[Collected data]
Lemma call_pending w c m :
  writer_wf w -> writer_wf (writer_call_step w c) /\
  pending (writer_call_step w c) m = map_call (pending w m) c.
Proof.
  intros [Hd Hx]. destruct c as [[snap|id]|p]; cbn.
  - unfold Writer_SaveSessionSnapshot. destruct (String.eqb_spec (Checkpoint.SessionID snap) "");
      [by repeat split|]. split; [split|].
    + intros id s. cbn. rewrite lookup_insert_Some. naive_solver.
    + intros id. cbn. rewrite elem_of_difference, elem_of_singleton. intros [? ?].
      rewrite lookup_insert_ne by done. auto.
    + apply map_eq. intros id. rewrite pending_lookup. cbn.
      destruct (decide (id = Checkpoint.SessionID snap)) as [->|Hne].
      * by rewrite !lookup_insert_eq.
      * rewrite !lookup_insert_ne, pending_lookup by done. destruct (dirty w !! id); [done|].
        by repeat case_decide; set_solver.
  - unfold Writer_DeleteSessionSnapshot. destruct (String.eqb_spec id ""); [by repeat split|].
    split; [split|].
    + intros i s. cbn. rewrite lookup_delete_Some. naive_solver.
    + intros i. cbn. rewrite elem_of_union, elem_of_singleton, lookup_delete_None. naive_solver.
    + apply map_eq. intros i. rewrite pending_lookup. cbn.
      destruct (decide (i = id)) as [->|Hne].
      * rewrite !lookup_delete_eq, decide_True by set_solver. done.
      * rewrite !lookup_delete_ne, pending_lookup by done. destruct (dirty w !! i); [done|].
        by repeat case_decide; set_solver.
  - unfold Writer_SavePeerSnapshot. by destruct (_ || _).
Qed.

Lemma calls_pending cs : forall w m,
  writer_wf w -> writer_wf (fold_left writer_call_step cs w) /\
  pending (fold_left writer_call_step cs w) m = fold_left map_call cs (pending w m).
Proof.
  induction cs as [|c cs IH]; intros w m Hw; [done|]. cbn [fold_left].
  destruct (call_pending w c m Hw) as [Hw' E]. destruct (IH _ m Hw') as [? ->]. by rewrite E.
Qed.

Section FlushLemmas.
Context {St : Type} `{SessionStoreLaws St}.

Lemma until_failure_deletes ids : forall st st',
  until_failure DeleteSession ids st = (None, st') ->
  contents st' = filter (fun kv => kv.1 ∉ ids) (contents st).
Proof.
  induction ids as [|id ids IH]; intros st st'; cbn.
  - intros [= <-]. symmetry. apply map_filter_id. set_solver.
  - destruct (DeleteSession id st) as [[] st1] eqn:E; [|done]. intros Hu.
    apply DeleteSession_ok in E as [E _]. rewrite (IH _ _ Hu), E.
    apply map_eq. intros i. apply option_eq. intros s.
    rewrite !map_lookup_filter_Some, lookup_delete_Some. set_solver.
Qed.

Lemma until_failure_saves snaps : forall st st',
  until_failure SaveSession snaps st = (None, st') ->
  contents st' = fold_left (fun m s => <[Checkpoint.SessionID s := s]> m) snaps (contents st).
Proof.
  induction snaps as [|s snaps IH]; intros st st'; cbn; [by intros [= <-]|].
  destruct (SaveSession s st) as [[] st1] eqn:E; [|done]. intros Hu.
  apply SaveSession_ok in E as [E _]. by rewrite (IH _ _ Hu), E.
Qed.

Lemma until_failure_peers ps : forall st r st',
  until_failure SavePeer ps st = (r, st') -> contents st' = contents st.
Proof.
  induction ps as [|p ps IH]; intros st r st'; cbn; [by intros [= <- <-]|].
  destruct (SavePeer p st) as [[] st1] eqn:E.
  - intros Hu. apply SavePeer_ok in E as [E _]. by rewrite (IH _ _ _ Hu), E.
  - intros [= <- <-]. by apply SavePeer_fails in E as [E _].
Qed.

(** Saving a list of snapshots with distinct ids. *)
Lemma fold_saves snaps (m : gmap string Checkpoint.SessionSnapshot) id :
  NoDup (Checkpoint.SessionID <$> snaps) ->
  fold_left (fun m s => <[Checkpoint.SessionID s := s]> m) snaps m !! id =
    match List.find (fun s => String.eqb (Checkpoint.SessionID s) id) snaps with
    | Some s => Some s | None => m !! id end.
Proof.
  revert m. induction snaps as [|s snaps IH]; intros m Hnd; [done|].
  apply NoDup_cons in Hnd as [Hs Hnd]. cbn. rewrite IH by done.
  destruct (String.eqb_spec (Checkpoint.SessionID s) id) as [<-|Hne].
  - destruct (List.find _ snaps) as [s'|] eqn:E; [|by rewrite lookup_insert_eq].
    apply find_some in E as [Hin E]. apply String.eqb_eq in E.
    exfalso. apply Hs. rewrite <- E. by apply list_elem_of_fmap_2, list_elem_of_In.
  - by rewrite lookup_insert_ne.
Qed.

Lemma flush_contents w d meanwhile st w' st' :
  writer_wf w -> drains w d -> Flush d meanwhile st = (true, w', st') ->
  contents st' = pending w (contents st) /\
  w' = fold_left writer_call_step meanwhile NewWriter.
Proof.
  intros [Hw _] (Hd & Hs & _). unfold Flush.
  destruct (until_failure DeleteSession _ st) as [[?|] st1] eqn:E1; [done|].
  destruct (until_failure SaveSession _ st1) as [[?|] st2] eqn:E2; [done|].
  destruct (until_failure SavePeer _ st2) as [[?|] st3] eqn:E3; [done|]. intros [= <- <-].
  split; [|done]. apply until_failure_deletes in E1. apply until_failure_saves in E2.
  apply until_failure_peers in E3. rewrite E3, E2, E1. apply map_eq. intros id.
  assert (Hin : forall s, s ∈ d_dirty d <-> exists i, dirty w !! i = Some s).
  { intros s. rewrite Hs, list_elem_of_fmap. setoid_rewrite elem_of_map_to_list'.
    split; [intros ([i s'] & -> & ?); eauto|intros (i & ?); exists (i, s); done]. }
  rewrite fold_saves, pending_lookup.
  - destruct (List.find _ _) as [s|] eqn:E.
    + apply find_some in E as [Hl E]. apply String.eqb_eq in E as <-.
      apply list_elem_of_In, Hin in Hl as (i & Hi). by rewrite (Hw _ _ Hi), Hi.
    + destruct (dirty w !! id) as [s|] eqn:Es.
      * exfalso. pose proof (find_none _ _ E s) as Hn. cbn in Hn. rewrite (Hw _ _ Es) in Hn.
        rewrite String.eqb_refl in Hn. discriminate Hn. apply list_elem_of_In, Hin. eauto.
      * apply option_eq. intros s. rewrite map_lookup_filter_Some. cbn.
        rewrite Hd, elem_of_elements. case_decide; naive_solver.
  - rewrite Hs, <- list_fmap_compose.
    rewrite (list_fmap_ext _ fst); [apply NoDup_fst_map_to_list|].
    intros i [k s] Hk. apply list_elem_of_lookup_2, elem_of_map_to_list in Hk. by apply Hw.
Qed.

End FlushLemmas.

(** ** Runs of a writer whose flushes succeed *)

Section Runs.
Context {St : Type} `{SessionStoreLaws St}.

Inductive wstep : Writer * St -> list writer_call -> Writer * St -> Prop :=
| ws_call w st c : wstep (w, st) [c] (writer_call_step w c, st)
| ws_flush w st d meanwhile w' st' :
    drains w d -> Flush d meanwhile st = (true, w', st') -> wstep (w, st) meanwhile (w', st').

(** The calls made on the writer during a run, in order. *)
Inductive wruns : Writer * St -> list writer_call -> Writer * St -> Prop :=
| wr_nil x : wruns x [] x
| wr_cons x c y cs z : wstep x c y -> wruns y cs z -> wruns x (c ++ cs)%list z.

Lemma wstep_pending x c y :
  wstep x c y -> writer_wf x.1 -> writer_wf y.1 /\
  pending y.1 (contents y.2) = fold_left map_call c (pending x.1 (contents x.2)).
Proof.
  intros Hst Hw. destruct Hst as [w st c|w st d meanwhile w' st' Hd Hf]; cbn [fst snd] in *.
  - by apply call_pending.
  - destruct (flush_contents w d meanwhile st w' st' Hw Hd Hf) as [-> ->].
    destruct (calls_pending meanwhile NewWriter (pending w (contents st)) NewWriter_wf) as [? ->].
    by rewrite pending_New.
Qed.

Lemma wruns_pending x cs y :
  wruns x cs y -> writer_wf x.1 -> writer_wf y.1 /\
  pending y.1 (contents y.2) = fold_left map_call cs (pending x.1 (contents x.2)).
Proof.
  induction 1 as [x|x c y cs z Hs Hr IH]; intros Hw; [done|].
  destruct (wstep_pending _ _ _ Hs Hw) as [Hw1 E]. destruct (IH Hw1) as [? ->].
  by rewrite fold_left_app, E.
Qed.

End Runs.

(** ** A store with a schedule of outcomes *)

Record MapStore := mkMapStore {
  ms_sessions : gmap string Checkpoint.SessionSnapshot;
  ms_peers : gmap (string * string) Checkpoint.PeerSnapshot;
  ms_outcomes : list bool
}.

(** The next operation succeeds unless the schedule says otherwise. *)
Definition ms_try (f : MapStore -> MapStore) (st : MapStore) : bool * MapStore :=
  match ms_outcomes st with
  | false :: l => (false, mkMapStore (ms_sessions st) (ms_peers st) l)
  | _ :: l => (true, f (mkMapStore (ms_sessions st) (ms_peers st) l))
  | [] => (true, f st)
  end.

#[export] Instance MapStore_store : SessionStore MapStore := {
  contents := ms_sessions;
  peer_contents := ms_peers;
  SaveSession snap := ms_try (fun st =>
    mkMapStore (<[Checkpoint.SessionID snap := snap]> (ms_sessions st)) (ms_peers st) (ms_outcomes st));
  DeleteSession id := ms_try (fun st =>
    mkMapStore (delete id (ms_sessions st)) (ms_peers st) (ms_outcomes st));
  SavePeer p := ms_try (fun st =>
    mkMapStore (ms_sessions st)
      (<[(Checkpoint.ps_Role p, Checkpoint.ps_Addr p) := p]> (ms_peers st)) (ms_outcomes st))
}.

#[export] Instance MapStore_laws : SessionStoreLaws MapStore.
Proof.
  split; intros * E; unfold SaveSession, DeleteSession, SavePeer, MapStore_store, ms_try in E;
    destruct st as [ss pp [|[] oo]]; cbn in *; by inversion E; subst.
Qed.

(** ** Properties *)

(** C25: The writer implements a map of snapshots: for every interleaving of saves,
    deletions and successful flushes, with calls also arriving while a flush talks to
    the store and for every iteration order, the store content with the pending work
    applied is the result of the calls in the order they were made; so once nothing is
    pending the store holds exactly the last snapshot of every session not deleted
    since, and a further flush changes nothing. *)
Theorem writer_implements_map {St : Type} `{SessionStoreLaws St} (st st' st'' : St) cs w d w'' :
  wruns (NewWriter, st) cs (w, st') -> drains w d -> Flush d [] st' = (true, w'', st'') ->
  pending w (contents st') = fold_left map_call cs (contents st) /\
  contents st'' = fold_left map_call cs (contents st) /\ w'' = NewWriter.
Proof.
  intros Hr Hd Hf. destruct (wruns_pending _ _ _ Hr NewWriter_wf) as [Hw E]. cbn [fst snd] in *.
  rewrite pending_New in E. split; [exact E|].
  destruct (flush_contents w d [] st' w'' st'' Hw Hd Hf) as [-> ->]. by rewrite E.
Qed.

Definition no_fteid : Checkpoint.FTEIDSnapshot := Checkpoint.mkFTEIDSnapshot 0 "".
Definition no_fseid : Checkpoint.FSEIDSnapshot := Checkpoint.mkFSEIDSnapshot 0 "".
Definition example_snapshot (id : string) : Checkpoint.SessionSnapshot :=
  Checkpoint.mkSessionSnapshot 1 id "001010123456789" "internet" 6 "001-01" no_fteid no_fteid
    no_fteid no_fteid "" 5 [] (Checkpoint.mkPFCPSessionBindingSnapshot no_fseid no_fseid "" "" false)
    (pfcpReconciliationSnapshot no_reconciliation) (pgwFailureSnapshot no_pgw_failure)
    (mmeRestorationSnapshot no_restoration) "active" 100 100 0.

Definition example_store (outcomes : list bool) : MapStore := mkMapStore ∅ ∅ outcomes.
Definition save_call (id : string) : writer_call :=
  Session (SaveSessionSnapshot (example_snapshot id)).
Definition example_writer : Writer :=
  fold_left writer_call_step [save_call "a"; Session (DeleteSessionSnapshot "b")] NewWriter.
Definition example_drained : drained := mkDrained ["b"] [example_snapshot "a"] [].

Lemma example_drains : drains example_writer example_drained.
Proof.
  split; [|split].
  - assert (E : elements (deleted example_writer) = ["b"]) by by_compute. by rewrite E.
  - assert (E : (map_to_list (dirty example_writer)).*2 = [example_snapshot "a"]) by by_compute.
    by rewrite E.
  - done.
Qed.

Lemma example_run : wruns (NewWriter, example_store [])
  [save_call "a"; Session (DeleteSessionSnapshot "b")] (example_writer, example_store []).
Proof.
  eapply (wr_cons _ [_]); [apply ws_call|]. eapply (wr_cons _ [_]); [apply ws_call|]. constructor.
Qed.

Lemma writer_implements_map_witness :
  contents (Flush example_drained [] (example_store [])).2
    = {[ "a" := example_snapshot "a" ]}.
Proof.
  pose proof (fun st'' w'' => writer_implements_map (example_store []) (example_store []) st'' _
    example_writer example_drained w'' example_run example_drains) as H.
  destruct (Flush _ _ _) as [[ok w''] st''] eqn:E.
  assert (ok = true) as -> by (vm_compute in E; congruence).
  destruct (H _ _ eq_refl) as (_ & H1 & _). cbn [snd]. rewrite H1. reflexivity.
Defined.

(** A flush that fails loses work: when the first deletion fails, the writer keeps
    that deletion and the calls made meanwhile, but none of the other snapshots,
    deletions and peers it had collected, and the store is as it was. *)
Lemma failed_flush_drops {St : Type} `{SessionStoreLaws St} w d meanwhile (st st1 : St) id ids :
  writer_wf w -> drains w d -> d_deleted d = id :: ids -> DeleteSession id st = (false, st1) ->
  Flush d meanwhile st
    = (false, requeueDelete id (fold_left writer_call_step meanwhile NewWriter), st1) /\
  contents st1 = contents st /\
  (meanwhile = [] -> forall i snap, dirty w !! i = Some snap ->
     pending w (contents st) !! i = Some snap /\
     pending (requeueDelete id NewWriter) (contents st1) !! i
       = if decide (i = id) then None else contents st !! i).
Proof.
  intros [_ Hx] Hd Ed Ef. split; [unfold Flush; rewrite Ed; cbn; by rewrite Ef|].
  apply DeleteSession_fails in Ef as [Ef _]. split; [done|]. intros -> i snap Hi.
  split; [by rewrite pending_lookup, Hi|]. rewrite pending_lookup, Ef. cbn.
  rewrite delete_empty, lookup_empty.
  repeat case_decide; set_solver.
Qed.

What the exercise asks:
Across the records above, show each line containing the word "forall".

Answer for the task:
Lemma calls_pending cs : forall w m,
Lemma until_failure_deletes ids : forall st st',
Lemma until_failure_saves snaps : forall st st',
Lemma until_failure_peers ps : forall st r st',
  assert (Hin : forall s, s ∈ d_dirty d <-> exists i, dirty w !! i = Some s).
  (meanwhile = [] -> forall i snap, dirty w !! i = Some snap ->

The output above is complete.